Finance ranking member Mike Crapo (R-Idaho) and Ways and Means Chairman Jason Smith (R-Mo.) blasted the IRS for already starting to cut checks before putting out the 10-year roadmap, which they called thin on long-term planning.
“For nearly eight months, the IRS has relied on a ‘spend first, plan later’ approach that is not transparent or responsible, and a surefire recipe for error, waste and mismanagement,” Crapo said.
Crapo, who said his office was still reviewing the plan, said he would hold IRS Commissioner Danny Werfel to his word that he would put out regular progress updates, and his first opportunity to question Werfel may come sooner rather than later. Senate Finance is expected to hear testimony from Werfel this month during a hearing on the filing season.
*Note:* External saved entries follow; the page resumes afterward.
(* ===== verification/TopologicalOrdering.v ===== *)
(** Topological ordering of a growing graph (misc/topological_ordering.h,
    topological_ordering-inl.h). Hash maps and hash sets are finite maps and sets; the orders in
    which their elements are visited are parameters. *)

From stdpp Require Import gmap.
From S2P Require Import Prelude.

#[local] Set Warnings "-clear-no-such-hyp".

(** Any order in which a hash container visits its elements, each of them once. *)
Class HashOrder (V : Type) `{Countable V} := {
  edges_order : gmap V (gset V) → list (V * gset V);
  degrees_order : gmap V Z → list (V * Z);
  set_order : gset V → list V
}.
Class HashOrderLaws (V : Type) `{HashOrder V} := {
  edges_order_perm edges : edges_order edges ≡ₚ map_to_list edges;
  degrees_order_perm degrees : degrees_order degrees ≡ₚ map_to_list degrees;
  set_order_perm vertices : set_order vertices ≡ₚ elements vertices
}.

Section Ordering.
Context {V : Type} `{Countable V, !HashOrder V}.

Record TIncrementalTopologicalOrdering := { TopologicalOrdering_ : list V; OutgoingEdges_ : gmap V (gset V) }.

Definition NewOrdering : TIncrementalTopologicalOrdering := {| TopologicalOrdering_ := []; OutgoingEdges_ := ∅ |}.

Definition GetOrdering (ordering : TIncrementalTopologicalOrdering) : list V := TopologicalOrdering_ ordering.

(** [map[key]], which makes an entry appear. *)
Definition degree_of (inDegree : gmap V Z) (vertex : V) : Z := default 0 (inDegree !! vertex).

Definition count_edges (inDegree : gmap V Z) (entry : V * gset V) : gmap V Z :=
  let '(srcVertex, dstVertices) := entry in
  let inDegree := <[srcVertex := degree_of inDegree srcVertex]> inDegree in
  foldl (λ inDegree dstVertex, <[dstVertex := degree_of inDegree dstVertex + 1]> inDegree) inDegree (set_order dstVertices).

Definition in_degrees (edges : gmap V (gset V)) : gmap V Z := foldl count_edges ∅ (edges_order edges).

Definition sources (inDegree : gmap V Z) : list V := omap (λ '(vertex, degree), if degree =? 0 then Some vertex else None) (degrees_order inDegree).

(** The edges that leave a vertex are removed. *)
Fixpoint relax_loop (nexts queue : list V) (inDegree : gmap V Z) : list V * gmap V Z :=
  match nexts with
  | [] => (queue, inDegree)
  | nextVertex :: nexts =>
      let degree := degree_of inDegree nextVertex - 1 in
      relax_loop nexts (if degree =? 0 then queue ++ [nextVertex] else queue) (<[nextVertex := degree]> inDegree)
  end.

Fixpoint order_loop (fuel : nat) (queue : list V) (inDegree : gmap V Z) (ordering : list V) (edges : gmap V (gset V)) : Result (gmap V Z * list V * gmap V (gset V)) :=
  match fuel with
  | O => OutOfFuel
  | S fuel =>
      match queue with
      | [] => Ok (inDegree, ordering, edges)
      | vertex :: queue =>
          _ ← Verify (bool_decide (inDegree !! vertex = Some 0));
          let inDegree := delete vertex inDegree in
          let ordering := ordering ++ [vertex] in
          let nexts := default ∅ (edges !! vertex) in
          let edges := <[vertex := nexts]> edges in
          let '(queue, inDegree) := relax_loop (set_order nexts) queue inDegree in
          order_loop fuel queue inDegree ordering edges
      end
  end.

(** Every turn takes a vertex out of [inDegree]. *)
Definition Rebuild (edges : gmap V (gset V)) : Result TIncrementalTopologicalOrdering :=
  let inDegree := in_degrees edges in
  let queue := sources inDegree in
  '(inDegree, ordering, edges) ← order_loop (S (size inDegree)) queue inDegree [] edges;
  _ ← Verify (bool_decide (inDegree = ∅));
  Ok {| TopologicalOrdering_ := ordering; OutgoingEdges_ := edges |}.

Definition AddEdge (from to : V) (ordering : TIncrementalTopologicalOrdering) : Result TIncrementalTopologicalOrdering :=
  let targets := default ∅ (OutgoingEdges_ ordering !! from) in
  if bool_decide (to ∈ targets) then Ok ordering else Rebuild (<[from := {[to]} ∪ targets]> (OutgoingEdges_ ordering)).

Definition AddVertex (from : V) (ordering : TIncrementalTopologicalOrdering) : Result TIncrementalTopologicalOrdering :=
  match OutgoingEdges_ ordering !! from with
  | Some _ => Ok ordering
  | None => Rebuild (<[from := ∅]> (OutgoingEdges_ ordering))
  end.
End Ordering.
Arguments TIncrementalTopologicalOrdering V {_ _}.

(** ** Graphs *)

Section Graph.
Context {V : Type} `{Countable V}.
Implicit Types (edges : gmap V (gset V)) (S : gset V).

Definition out edges (u : V) : gset V := default ∅ (edges !! u).
Definition is_edge edges (u v : V) : Prop := v ∈ out edges u.
Definition is_vertex edges (v : V) : Prop := v ∈ dom edges ∨ ∃ u, is_edge edges u v.

(** The predecessors of a vertex in a set. *)
Definition count edges S (v : V) : Z := Z.of_nat (size (filter (λ u, v ∈ out edges u) S)).

Lemma count_add edges S u v : u ∉ S → count edges ({[u]} ∪ S) v = count edges S v + (if bool_decide (v ∈ out edges u) then 1 else 0).
Proof.
  intros Hu. unfold count. case_bool_decide as Hv.
  - assert (filter (λ w, v ∈ out edges w) ({[u]} ∪ S) = {[u]} ∪ filter (λ w, v ∈ out edges w) S) as -> by set_solver. rewrite size_union by set_solver. rewrite size_singleton. lia.
  - assert (filter (λ w, v ∈ out edges w) ({[u]} ∪ S) = filter (λ w, v ∈ out edges w) S) as -> by set_solver. lia.
Qed.

Lemma count_zero edges S v : count edges S v = 0 ↔ ∀ u, u ∈ S → v ∉ out edges u.
Proof.
  unfold count. split.
  - intros Hc u Hu Hv. assert (size (filter (λ w, v ∈ out edges w) S) = 0%nat) as E by lia. apply size_empty_inv in E. set_solver.
  - intros Hall. assert (filter (λ w, v ∈ out edges w) S = ∅) as -> by set_solver. by rewrite size_empty.
Qed.

Lemma count_positive edges S v : count edges S v ≠ 0 → ∃ u, u ∈ S ∧ v ∈ out edges u.
Proof.
  unfold count. intros Hc. assert (filter (λ w, v ∈ out edges w) S ≢ ∅) as Hne by (intros E; rewrite E, size_empty in Hc; lia). apply set_choose in Hne as [u Hu]. exists u. set_solver.
Qed.

(** A list repeats an element or does not. *)
Lemma repeats (l : list V) : NoDup l ∨ ∃ i j x, (i < j)%nat ∧ l !! i = Some x ∧ l !! j = Some x.
Proof.
  induction l as [|y l IH]; [left; constructor|]. destruct IH as [Hnd|(i & j & x & Hij & Hi & Hj)]; [|right; exists (S i), (S j), x; split_and!; [lia|done|done]].
  destruct (decide (y ∈ l)) as [Hin|Hnin]; [|left; by constructor]. right. apply list_elem_of_lookup in Hin as [j Hj]. exists 0%nat, (S j), y. split_and!; [lia|done|done].
Qed.

(** In a finite set in which everything has a predecessor there is a cycle. *)
Lemma finite_cycle (R : V → V → Prop) S v0 : v0 ∈ S → (∀ v, v ∈ S → ∃ u, u ∈ S ∧ R u v) → ∃ v, tc R v v.
Proof.
  intros Hv0 Hpred. assert (∀ n, ∃ l : list V, length l = n ∧ (∀ x, x ∈ l → x ∈ S) ∧ ∀ i j x y, (i < j)%nat → l !! i = Some x → l !! j = Some y → tc R y x) as Hwalk.
  { assert (∀ n, ∃ (l : list V) last, length l = n ∧ last ∈ S ∧ (∀ x, x ∈ l → x ∈ S) ∧ (∀ x, x ∈ l → tc R last x) ∧ ∀ i j x y, (i < j)%nat → l !! i = Some x → l !! j = Some y → tc R y x) as Hw.
    { intros n. induction n as [|n (l & last & Hlen & Hlast & Hin & Hbefore & Htc)]; [exists [], v0; split_and!; [done|done|by intros ? ?%not_elem_of_nil..|done]|].
      destruct (Hpred last Hlast) as (u & Hu & Hr). exists (l ++ [last]), u. split_and!; [rewrite length_app; simpl; lia|done|set_solver| |].
      - intros x [Hx|Hx]%elem_of_app; [by apply (tc_l _ _ last); [|apply Hbefore]|]. apply list_elem_of_singleton in Hx as ->. by constructor.
      - intros i j x y Hij Hi Hj. apply lookup_app_Some in Hj as [Hj|[Hlj Hj]].
        + pose proof (lookup_lt_Some _ _ _ Hj). rewrite lookup_app_l in Hi by lia. by apply (Htc i j).
        + destruct (j - length l)%nat as [|k] eqn:Ej; [|done]. injection Hj as <-. rewrite lookup_app_l in Hi by lia. by apply Hbefore; eapply list_elem_of_lookup_2. }
    intros n. destruct (Hw n) as (l & _ & Hlen & _ & Hin & _ & Htc). eauto. }
  destruct (Hwalk (Datatypes.S (size S))) as (l & Hlen & Hin & Htc). destruct (repeats l) as [Hnd|(i & j & x & Hij & Hi & Hj)]; [|exists x; by apply (Htc i j)].
  exfalso. assert (size (list_to_set l : gset V) <= size S)%nat by (apply subseteq_size; intros x Hx; apply Hin; set_solver). rewrite size_list_to_set in * by done. lia.
Qed.
End Graph.

(** ** Degrees *)

Section Degrees.
Context {V : Type} `{Countable V, !HashOrder V, !HashOrderLaws V}.
Implicit Types (edges : gmap V (gset V)) (D : gmap V Z).

Lemma elem_of_set_order (s : gset V) v : v ∈ set_order s ↔ v ∈ s.
Proof. by rewrite set_order_perm, elem_of_elements. Qed.

Lemma NoDup_set_order (s : gset V) : NoDup (set_order s).
Proof. rewrite set_order_perm. apply NoDup_elements. Qed.

Lemma out_dom edges u v : v ∈ out edges u → u ∈ dom edges.
Proof. unfold out. intros Hv. destruct (edges !! u) as [s|] eqn:E; [by apply elem_of_dom_2 in E|by apply not_elem_of_empty in Hv]. Qed.

Lemma increments (l : list V) D v : NoDup l →
  foldl (λ D u, <[u := degree_of D u + 1]> D) D l !! v = if bool_decide (v ∈ l) then Some (degree_of D v + 1) else D !! v.
Proof.
  revert D. induction l as [|x l IH]; intros D Hnd; [by rewrite bool_decide_eq_false_2 by apply not_elem_of_nil|]. apply list.NoDup_cons in Hnd as [Hx Hnd]. simpl. rewrite IH by done. destruct (decide (v = x)) as [-> |Hne].
  - rewrite bool_decide_eq_false_2 by done. rewrite bool_decide_eq_true_2 by (by left). by rewrite lookup_insert_eq.
  - rewrite lookup_insert_ne by done. rewrite (bool_decide_ext (v ∈ x :: l) (v ∈ l)) by set_solver. unfold degree_of. by rewrite lookup_insert_ne.
Qed.

(** The degrees when the edges of [s] have been counted. *)
Definition counted edges (s : gset V) D : Prop := ∀ v d, D !! v = Some d ↔ (v ∈ s ∨ ∃ u, u ∈ s ∧ v ∈ out edges u) ∧ d = count edges s v.

Lemma counted_degree edges s D v : counted edges s D → degree_of D v = count edges s v.
Proof.
  intros HD. unfold degree_of. destruct (D !! v) as [d|] eqn:E; [by apply HD in E as [_ ->]|]. simpl. symmetry. apply count_zero. intros u Hu Hv.
  assert (D !! v = Some (count edges s v)) as E' by (apply HD; split; [right; eauto|done]). by rewrite E in E'.
Qed.

Lemma counted_step edges s D u : counted edges s D → u ∉ s → counted edges ({[u]} ∪ s) (count_edges D (u, out edges u)).
Proof.
  intros HD Hu v d. simpl. rewrite increments by apply NoDup_set_order. rewrite (bool_decide_ext _ _ (elem_of_set_order (out edges u) v)). rewrite count_add by done.
  assert (∀ w, degree_of (<[u := degree_of D u]> D) w = count edges s w) as Hdeg.
  { intros w. rewrite <- (counted_degree edges s D) by done. unfold degree_of at 1. destruct (decide (w = u)) as [-> |Hne]; [by rewrite lookup_insert_eq|by rewrite lookup_insert_ne]. }
  rewrite Hdeg. case_bool_decide as Hv; [split; [intros [= <-]; split; [set_solver|done]|intros [_ ->]; done]|]. rewrite Z.add_0_r. destruct (decide (v = u)) as [-> |Hne].
  - rewrite lookup_insert_eq, (counted_degree edges s D) by done. split; [intros [= <-]; split; [set_solver|done]|by intros [_ ->]].
  - rewrite lookup_insert_ne by done. rewrite (HD v d). set_solver.
Qed.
The IRS projects that new funds will support 19,545 full-time equivalent employees in fiscal 2024, a figure previously disclosed, but it doesn’t project the total number of employees the new funds would support through fiscal 2031. Werfel in a Thursday call promised estimates for 2025 soon, but emphasized the difficulty in projecting staffing levels far in advance.
Smith seized on that aspect in a statement.
“If this is a ‘plan,’ why does it omit how many employees the agency seeks to hire over ten years, fail to identify target audit rates for taxpayers, and lack specific details about how the money will be spent beyond the next two years?” Smith said. He went on to question whether the agency deserves its annual budget request, saying the plan raises more questions than answers.
The White House request for the IRS in fiscal 2024 was $14.1 billion, a 15% bump from current funding levels.
Appropriate Appropriations
While a fiscal 2024 omnibus appropriations bill won’t get a vote for a while, appropriators in both House and Senate have already begun to mull funding levels after hearing from Treasury Secretary Janet Yellen on the president’s fiscal 2024 budget.
Appropriators provided the IRS with $12.3 billion for fiscal 2023—a $275 million haircut from fiscal 2022—by cutting money for business systems modernization. That level will require the agency to supplement current needs with monies from the tax-and-climate bill, the report said.
“This would be to the detriment of the service, technology, and compliance initiatives envisioned to transform the IRS,” Werfel wrote in a memorandum to Yellen included in the report. “Diverting IRA funding to cover base discretionary enforcement needs would lead to more noncompliance, leading to decreased revenue collection and increased deficits.”
For instance, the IRS would exhaust all of the Inflation Reduction Act taxpayer services funds to provide adequate walk-in and phone assistance in less than four years if the fiscal 2023 appropriation levels are maintained and the administration doesn’t get the increase it seeks, the report said.
The report also criticizes the zeroed-out money for business systems modernization, which congressional appropriators justified by saying the funding for such improvements would be pulled from unobligated pandemic aid funding.
“We will not be able to meet the IT modernization projects described in the Plan without restoration of that funding as requested in the FY 2024 President’s Budget,” the report said.
Sen. Chris Van Hollen (D-Md.), chairman of the Senate Appropriations subcommittee that oversees the IRS, said last month that he’s aware Congress has put a lot on the plate of Treasury and IRS, running the gamut from sanctions enforcement to anti-money laundering efforts.
“We’re going to want to make sure that they have the funds necessary to do their job,” he said. “We’re right now at the stage where we had one hearing; we’ll dig into the requests even further.”
Sen. Bill Hagerty (R-Tenn.), the subcommittee’s ranking member, said it was up to the agency to demonstrate competence before it earns an increase in funding.
“I would only support an increase if I can see a demonstrable positive return on that investment,” he said. “So far, I have yet to see it.”